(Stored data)
========================

(** The constructor on the x87 extended format, which stores the leading
    bit of the significand: the sign is read from bit 79 and the bits from
    80 on are ignored; for a nonzero exponent field the significand is the
    field as it is and the exponent is the field less the bias 16446; for
    the exponent field 0 and a nonzero significand field the significand is
    shifted until its leading bit is bit 63; and in every case
    [significand * 2 ^ exponent] is the value the pattern encodes. *)
Theorem constructor_extended (bits : Z) :
  0 <= bits < 2 ^ 128 ->
  let T := bits mod 2 ^ 64 in
  let E := (bits / 2 ^ 64) mod 2 ^ 15 in
  let t := triple.make limits_extended bits in
  sign t = (if (bits / 2 ^ 79) mod 2 =? 0 then 1 else -1)
  /\ (E <> 0 -> significand t = T /\ exponent t = E - 16446)
  /\ (E = 0 -> T <> 0 ->
      significand t = T * 2 ^ (64 - bit_width T)
      /\ exponent t = 1 - 16446 - (64 - bit_width T)
      /\ 2 ^ 63 <= significand t < 2 ^ 64)
  /\ (E = 0 -> T = 0 -> significand t = 0 /\ exponent t = 0)
  /\ (inject_Z (significand t) * 2 ^ exponent t == extended_magnitude bits)%Q.
Proof.
  intros Hb T E t.
  destruct traits_extended as (Hh & _ & _ & Hw & Hsh & Hbias & Mt & Me & Ms).
  destruct (extended_fields bits) as (FT & FE & FS).
  pose proof (Z.mod_pos_bound bits (2 ^ 64) ltac:(lia)) as HT. fold T in HT.
  pose proof (Z.mod_pos_bound (bits / 2 ^ 64) (2 ^ 15) ltac:(lia)) as HE. fold E in HE.
  assert (Et : t = if (E =? 0) && negb (T =? 0)
                   then {| significand := u128 (Z.shiftl T (i32 (64 - bit_width T)));
                           exponent := i32 (1 - 16446 - i32 (64 - bit_width T));
                           sign := if (bits / 2 ^ 79) mod 2 =? 0 then 1 else -1 |}
                   else if negb (E =? 0)
                   then {| significand := T; exponent := i32 (E - 16446);
                           sign := if (bits / 2 ^ 79) mod 2 =? 0 then 1 else -1 |}
                   else {| significand := T; exponent := E;
                           sign := if (bits / 2 ^ 79) mod 2 =? 0 then 1 else -1 |}).
  { unfold t, triple.make. cbv zeta.
    assert (Hu : u128 bits = bits) by (apply wrapu_small; exact Hb).
    rewrite Hh, Hw, Hsh, Hbias, Mt, Me, Ms.
    repeat rewrite uint_t_extended. rewrite !Hu.
    rewrite FT, FE, FS. fold T E.
    rewrite (i32_small E) by lia. reflexivity. }
  assert (Emag : extended_magnitude bits = (inject_Z T * 2 ^ (Z.max E 1 - 16383 - 63))%Q)
    by reflexivity.
  rewrite Emag. clearbody t. subst t.
  destruct (Z.eqb_spec E 0) as [E0 | E0]; cbn [andb negb].
  - destruct (Z.eqb_spec T 0) as [T0 | T0]; cbn [negb significand exponent sign].
    + rewrite T0. repeat split; try lia; try reflexivity.
    + assert (Tpos : 0 < T) by lia.
      pose proof (Z.log2_spec T Tpos) as Hl.
      pose proof (Z.log2_nonneg T) as Hl0.
      assert (Hlm : Z.log2 T < 64) by (apply Z.log2_lt_pow2; lia).
      assert (Ebw : bit_width T = Z.log2 T + 1).
      { unfold bit_width. destruct (Z.eqb_spec T 0); [contradiction | reflexivity]. }
      set (shift := 64 - bit_width T) in *.
      assert (Hsh' : 0 <= shift <= 63) by (unfold shift; lia).
      rewrite (i32_small shift) by lia.
      rewrite (i32_small (1 - 16446 - shift)) by lia.
      rewrite Z.shiftl_mul_pow2 by lia.
      assert (Psh : 2 ^ Z.log2 T * 2 ^ shift = 2 ^ 63).
      { rewrite <- pow2_split by lia. f_equal. unfold shift. lia. }
      pose proof (pow2_pos shift ltac:(lia)) as Ps.
      assert (Hrange : 2 ^ 63 <= T * 2 ^ shift < 2 ^ 64).
      { rewrite Z.pow_succ_r in Hl by lia. change (2 ^ 64) with (2 * 2 ^ 63). nia. }
      unfold u128. rewrite (wrapu_small 128 (T * 2 ^ shift)) by lia.
      split; [reflexivity |]. split; [intros; contradiction |].
      split; [intros; repeat split; lia |]. split; [intros; contradiction |].
      rewrite E0. change (Z.max 0 1 - 16383 - 63) with (1 - 16446).
      replace (1 - 16446) with (1 - 16446 - shift + shift) at 2 by lia.
      symmetry. rewrite <- (Qscale T shift (1 - 16446 - shift + shift)) by lia.
      now replace (1 - 16446 - shift + shift - shift) with (1 - 16446 - shift) by lia.
  - cbn [significand exponent sign].
    rewrite (i32_small (E - 16446)) by lia.
    split; [reflexivity |]. split; [intros; split; reflexivity |].
    split; [intros; contradiction |]. split; [intros; contradiction |].
    replace (Z.max E 1 - 16383 - 63) with (E - 16446) by lia. reflexivity.
Qed.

========================

YOUR GOAL -> Scan the entries above for the line containing "destruct traits_extended as", and copy it and all lines after it exactly, down to and including the line containing "assert (Et : t".

ANSWER TO THIS EXERCISE ->
  destruct traits_extended as (Hh & _ & _ & Hw & Hsh & Hbias & Mt & Me & Ms).
  destruct (extended_fields bits) as (FT & FE & FS).
  pose proof (Z.mod_pos_bound bits (2 ^ 64) ltac:(lia)) as HT. fold T in HT.
  pose proof (Z.mod_pos_bound (bits / 2 ^ 64) (2 ^ 15) ltac:(lia)) as HE. fold E in HE.
  assert (Et : t = if (E =? 0) && negb (T =? 0)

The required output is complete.